## Task brief
Each line of the material below is to be given again exactly.
== Segment start ==
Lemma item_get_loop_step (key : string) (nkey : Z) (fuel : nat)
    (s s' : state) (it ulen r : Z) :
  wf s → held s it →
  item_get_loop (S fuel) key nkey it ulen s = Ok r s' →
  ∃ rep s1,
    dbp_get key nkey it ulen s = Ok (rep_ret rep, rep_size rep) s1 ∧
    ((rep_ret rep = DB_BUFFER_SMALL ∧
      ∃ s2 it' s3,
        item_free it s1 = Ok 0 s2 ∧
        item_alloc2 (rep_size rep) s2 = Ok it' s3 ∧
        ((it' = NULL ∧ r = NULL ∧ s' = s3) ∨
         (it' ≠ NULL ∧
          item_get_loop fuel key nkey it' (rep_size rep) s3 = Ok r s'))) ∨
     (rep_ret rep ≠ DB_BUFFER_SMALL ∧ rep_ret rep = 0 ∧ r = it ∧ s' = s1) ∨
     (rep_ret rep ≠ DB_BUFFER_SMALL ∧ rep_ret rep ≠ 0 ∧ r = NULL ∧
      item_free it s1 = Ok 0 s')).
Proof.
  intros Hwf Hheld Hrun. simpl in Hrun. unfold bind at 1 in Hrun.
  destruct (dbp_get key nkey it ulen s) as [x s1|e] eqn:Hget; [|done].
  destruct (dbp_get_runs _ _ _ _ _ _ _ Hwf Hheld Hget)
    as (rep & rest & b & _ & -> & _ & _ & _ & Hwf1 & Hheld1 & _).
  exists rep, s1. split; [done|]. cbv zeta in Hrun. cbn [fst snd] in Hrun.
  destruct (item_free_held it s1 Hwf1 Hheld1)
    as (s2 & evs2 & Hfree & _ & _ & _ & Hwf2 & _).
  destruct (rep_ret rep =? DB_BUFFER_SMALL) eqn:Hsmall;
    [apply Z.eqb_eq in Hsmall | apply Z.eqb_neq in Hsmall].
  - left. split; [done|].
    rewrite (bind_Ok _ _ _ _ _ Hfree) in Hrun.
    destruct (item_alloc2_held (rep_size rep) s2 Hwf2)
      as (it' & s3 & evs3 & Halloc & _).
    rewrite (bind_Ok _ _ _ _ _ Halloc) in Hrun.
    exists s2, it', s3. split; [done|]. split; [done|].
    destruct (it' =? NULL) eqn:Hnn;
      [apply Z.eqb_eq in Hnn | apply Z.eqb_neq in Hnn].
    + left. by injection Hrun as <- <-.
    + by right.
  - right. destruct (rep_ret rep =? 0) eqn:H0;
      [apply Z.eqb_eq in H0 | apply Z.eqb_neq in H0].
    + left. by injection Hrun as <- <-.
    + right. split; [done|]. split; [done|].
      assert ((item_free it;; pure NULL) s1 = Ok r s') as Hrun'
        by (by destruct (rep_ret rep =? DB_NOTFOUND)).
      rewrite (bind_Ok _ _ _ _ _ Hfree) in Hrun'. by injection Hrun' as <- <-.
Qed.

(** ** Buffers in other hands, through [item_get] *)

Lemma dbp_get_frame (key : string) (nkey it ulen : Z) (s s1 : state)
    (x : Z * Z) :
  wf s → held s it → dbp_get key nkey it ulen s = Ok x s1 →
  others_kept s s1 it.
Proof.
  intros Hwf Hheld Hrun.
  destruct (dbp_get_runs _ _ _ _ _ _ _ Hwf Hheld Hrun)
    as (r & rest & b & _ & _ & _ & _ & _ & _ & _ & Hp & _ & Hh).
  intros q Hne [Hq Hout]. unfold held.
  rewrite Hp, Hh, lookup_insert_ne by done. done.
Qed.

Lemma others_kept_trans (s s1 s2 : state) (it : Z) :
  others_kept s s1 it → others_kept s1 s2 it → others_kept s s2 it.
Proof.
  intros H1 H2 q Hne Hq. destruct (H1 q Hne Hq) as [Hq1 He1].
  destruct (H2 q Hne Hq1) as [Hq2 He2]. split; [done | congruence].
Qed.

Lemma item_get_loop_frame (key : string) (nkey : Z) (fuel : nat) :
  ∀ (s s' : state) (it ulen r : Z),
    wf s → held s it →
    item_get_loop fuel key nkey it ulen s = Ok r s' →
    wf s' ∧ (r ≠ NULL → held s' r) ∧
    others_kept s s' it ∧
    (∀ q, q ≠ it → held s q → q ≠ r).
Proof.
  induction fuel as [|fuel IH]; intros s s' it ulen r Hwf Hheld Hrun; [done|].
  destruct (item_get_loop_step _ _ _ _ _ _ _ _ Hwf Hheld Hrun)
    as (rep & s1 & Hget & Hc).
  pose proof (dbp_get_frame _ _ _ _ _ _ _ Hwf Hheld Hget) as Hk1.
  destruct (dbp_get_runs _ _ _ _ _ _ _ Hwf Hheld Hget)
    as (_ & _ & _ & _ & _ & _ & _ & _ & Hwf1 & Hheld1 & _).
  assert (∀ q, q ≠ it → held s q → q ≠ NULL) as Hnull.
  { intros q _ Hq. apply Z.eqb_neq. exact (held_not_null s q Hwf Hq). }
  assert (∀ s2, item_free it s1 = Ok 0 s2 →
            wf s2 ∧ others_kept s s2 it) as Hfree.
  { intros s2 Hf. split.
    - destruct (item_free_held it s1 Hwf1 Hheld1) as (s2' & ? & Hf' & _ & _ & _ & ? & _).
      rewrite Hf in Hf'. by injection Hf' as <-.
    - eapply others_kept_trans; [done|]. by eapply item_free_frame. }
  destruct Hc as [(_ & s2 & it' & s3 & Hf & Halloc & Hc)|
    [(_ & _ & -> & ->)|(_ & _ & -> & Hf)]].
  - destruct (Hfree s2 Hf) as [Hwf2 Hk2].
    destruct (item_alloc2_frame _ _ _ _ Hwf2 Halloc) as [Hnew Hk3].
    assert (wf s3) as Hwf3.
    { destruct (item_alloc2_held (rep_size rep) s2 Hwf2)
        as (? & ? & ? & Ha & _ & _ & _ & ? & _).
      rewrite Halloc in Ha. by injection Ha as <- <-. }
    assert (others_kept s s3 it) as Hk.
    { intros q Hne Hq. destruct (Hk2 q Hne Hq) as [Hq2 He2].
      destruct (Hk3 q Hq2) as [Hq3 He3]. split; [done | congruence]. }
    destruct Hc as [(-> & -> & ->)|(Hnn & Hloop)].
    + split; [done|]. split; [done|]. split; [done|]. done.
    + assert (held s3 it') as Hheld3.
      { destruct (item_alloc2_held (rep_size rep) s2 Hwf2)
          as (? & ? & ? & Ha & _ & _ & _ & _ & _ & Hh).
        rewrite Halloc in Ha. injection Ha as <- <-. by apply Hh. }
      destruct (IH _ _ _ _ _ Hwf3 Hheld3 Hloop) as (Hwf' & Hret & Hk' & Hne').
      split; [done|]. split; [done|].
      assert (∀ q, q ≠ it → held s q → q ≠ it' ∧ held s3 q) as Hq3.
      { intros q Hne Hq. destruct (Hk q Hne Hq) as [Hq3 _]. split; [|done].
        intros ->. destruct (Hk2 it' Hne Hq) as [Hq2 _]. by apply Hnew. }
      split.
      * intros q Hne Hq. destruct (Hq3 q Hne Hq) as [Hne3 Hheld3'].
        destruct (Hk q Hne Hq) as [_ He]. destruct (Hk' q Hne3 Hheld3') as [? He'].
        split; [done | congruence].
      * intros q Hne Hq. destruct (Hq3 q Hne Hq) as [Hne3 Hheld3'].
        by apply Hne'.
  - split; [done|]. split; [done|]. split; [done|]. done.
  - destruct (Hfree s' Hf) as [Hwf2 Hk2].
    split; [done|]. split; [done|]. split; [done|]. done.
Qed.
== Segment end ==
## Completed exercise
Lemma item_get_loop_step (key : string) (nkey : Z) (fuel : nat)
    (s s' : state) (it ulen r : Z) :
  wf s → held s it →
  item_get_loop (S fuel) key nkey it ulen s = Ok r s' →
  ∃ rep s1,
    dbp_get key nkey it ulen s = Ok (rep_ret rep, rep_size rep) s1 ∧
    ((rep_ret rep = DB_BUFFER_SMALL ∧
      ∃ s2 it' s3,
        item_free it s1 = Ok 0 s2 ∧
        item_alloc2 (rep_size rep) s2 = Ok it' s3 ∧
        ((it' = NULL ∧ r = NULL ∧ s' = s3) ∨
         (it' ≠ NULL ∧
          item_get_loop fuel key nkey it' (rep_size rep) s3 = Ok r s'))) ∨
     (rep_ret rep ≠ DB_BUFFER_SMALL ∧ rep_ret rep = 0 ∧ r = it ∧ s' = s1) ∨
     (rep_ret rep ≠ DB_BUFFER_SMALL ∧ rep_ret rep ≠ 0 ∧ r = NULL ∧
      item_free it s1 = Ok 0 s')).
Proof.
  intros Hwf Hheld Hrun. simpl in Hrun. unfold bind at 1 in Hrun.
  destruct (dbp_get key nkey it ulen s) as [x s1|e] eqn:Hget; [|done].
  destruct (dbp_get_runs _ _ _ _ _ _ _ Hwf Hheld Hget)
    as (rep & rest & b & _ & -> & _ & _ & _ & Hwf1 & Hheld1 & _).
  exists rep, s1. split; [done|]. cbv zeta in Hrun. cbn [fst snd] in Hrun.
  destruct (item_free_held it s1 Hwf1 Hheld1)
    as (s2 & evs2 & Hfree & _ & _ & _ & Hwf2 & _).
  destruct (rep_ret rep =? DB_BUFFER_SMALL) eqn:Hsmall;
    [apply Z.eqb_eq in Hsmall | apply Z.eqb_neq in Hsmall].
  - left. split; [done|].
    rewrite (bind_Ok _ _ _ _ _ Hfree) in Hrun.
    destruct (item_alloc2_held (rep_size rep) s2 Hwf2)
      as (it' & s3 & evs3 & Halloc & _).
    rewrite (bind_Ok _ _ _ _ _ Halloc) in Hrun.
    exists s2, it', s3. split; [done|]. split; [done|].
    destruct (it' =? NULL) eqn:Hnn;
      [apply Z.eqb_eq in Hnn | apply Z.eqb_neq in Hnn].
    + left. by injection Hrun as <- <-.
    + by right.
  - right. destruct (rep_ret rep =? 0) eqn:H0;
      [apply Z.eqb_eq in H0 | apply Z.eqb_neq in H0].
    + left. by injection Hrun as <- <-.
    + right. split; [done|]. split; [done|].
      assert ((item_free it;; pure NULL) s1 = Ok r s') as Hrun'
        by (by destruct (rep_ret rep =? DB_NOTFOUND)).
      rewrite (bind_Ok _ _ _ _ _ Hfree) in Hrun'. by injection Hrun' as <- <-.
Qed.

(** ** Buffers in other hands, through [item_get] *)

Lemma dbp_get_frame (key : string) (nkey it ulen : Z) (s s1 : state)
    (x : Z * Z) :
  wf s → held s it → dbp_get key nkey it ulen s = Ok x s1 →
  others_kept s s1 it.
Proof.
  intros Hwf Hheld Hrun.
  destruct (dbp_get_runs _ _ _ _ _ _ _ Hwf Hheld Hrun)
    as (r & rest & b & _ & _ & _ & _ & _ & _ & _ & Hp & _ & Hh).
  intros q Hne [Hq Hout]. unfold held.
  rewrite Hp, Hh, lookup_insert_ne by done. done.
Qed.

Lemma others_kept_trans (s s1 s2 : state) (it : Z) :
  others_kept s s1 it → others_kept s1 s2 it → others_kept s s2 it.
Proof.
  intros H1 H2 q Hne Hq. destruct (H1 q Hne Hq) as [Hq1 He1].
  destruct (H2 q Hne Hq1) as [Hq2 He2]. split; [done | congruence].
Qed.

Lemma item_get_loop_frame (key : string) (nkey : Z) (fuel : nat) :
  ∀ (s s' : state) (it ulen r : Z),
    wf s → held s it →
    item_get_loop fuel key nkey it ulen s = Ok r s' →
    wf s' ∧ (r ≠ NULL → held s' r) ∧
    others_kept s s' it ∧
    (∀ q, q ≠ it → held s q → q ≠ r).
Proof.
  induction fuel as [|fuel IH]; intros s s' it ulen r Hwf Hheld Hrun; [done|].
  destruct (item_get_loop_step _ _ _ _ _ _ _ _ Hwf Hheld Hrun)
    as (rep & s1 & Hget & Hc).
  pose proof (dbp_get_frame _ _ _ _ _ _ _ Hwf Hheld Hget) as Hk1.
  destruct (dbp_get_runs _ _ _ _ _ _ _ Hwf Hheld Hget)
    as (_ & _ & _ & _ & _ & _ & _ & _ & Hwf1 & Hheld1 & _).
  assert (∀ q, q ≠ it → held s q → q ≠ NULL) as Hnull.
  { intros q _ Hq. apply Z.eqb_neq. exact (held_not_null s q Hwf Hq). }
  assert (∀ s2, item_free it s1 = Ok 0 s2 →
            wf s2 ∧ others_kept s s2 it) as Hfree.
  { intros s2 Hf. split.
    - destruct (item_free_held it s1 Hwf1 Hheld1) as (s2' & ? & Hf' & _ & _ & _ & ? & _).
      rewrite Hf in Hf'. by injection Hf' as <-.
    - eapply others_kept_trans; [done|]. by eapply item_free_frame. }
  destruct Hc as [(_ & s2 & it' & s3 & Hf & Halloc & Hc)|
    [(_ & _ & -> & ->)|(_ & _ & -> & Hf)]].
  - destruct (Hfree s2 Hf) as [Hwf2 Hk2].
    destruct (item_alloc2_frame _ _ _ _ Hwf2 Halloc) as [Hnew Hk3].
    assert (wf s3) as Hwf3.
    { destruct (item_alloc2_held (rep_size rep) s2 Hwf2)
        as (? & ? & ? & Ha & _ & _ & _ & ? & _).
      rewrite Halloc in Ha. by injection Ha as <- <-. }
    assert (others_kept s s3 it) as Hk.
    { intros q Hne Hq. destruct (Hk2 q Hne Hq) as [Hq2 He2].
      destruct (Hk3 q Hq2) as [Hq3 He3]. split; [done | congruence]. }
    destruct Hc as [(-> & -> & ->)|(Hnn & Hloop)].
    + split; [done|]. split; [done|]. split; [done|]. done.
    + assert (held s3 it') as Hheld3.
      { destruct (item_alloc2_held (rep_size rep) s2 Hwf2)
          as (? & ? & ? & Ha & _ & _ & _ & _ & _ & Hh).
        rewrite Halloc in Ha. injection Ha as <- <-. by apply Hh. }
      destruct (IH _ _ _ _ _ Hwf3 Hheld3 Hloop) as (Hwf' & Hret & Hk' & Hne').
      split; [done|]. split; [done|].
      assert (∀ q, q ≠ it → held s q → q ≠ it' ∧ held s3 q) as Hq3.
      { intros q Hne Hq. destruct (Hk q Hne Hq) as [Hq3 _]. split; [|done].
        intros ->. destruct (Hk2 it' Hne Hq) as [Hq2 _]. by apply Hnew. }
      split.
      * intros q Hne Hq. destruct (Hq3 q Hne Hq) as [Hne3 Hheld3'].
        destruct (Hk q Hne Hq) as [_ He]. destruct (Hk' q Hne3 Hheld3') as [? He'].
        split; [done | congruence].
      * intros q Hne Hq. destruct (Hq3 q Hne Hq) as [Hne3 Hheld3'].
        by apply Hne'.
  - split; [done|]. split; [done|]. split; [done|]. done.
  - destruct (Hfree s' Hf) as [Hwf2 Hk2].
    split; [done|]. split; [done|]. split; [done|]. done.
Qed.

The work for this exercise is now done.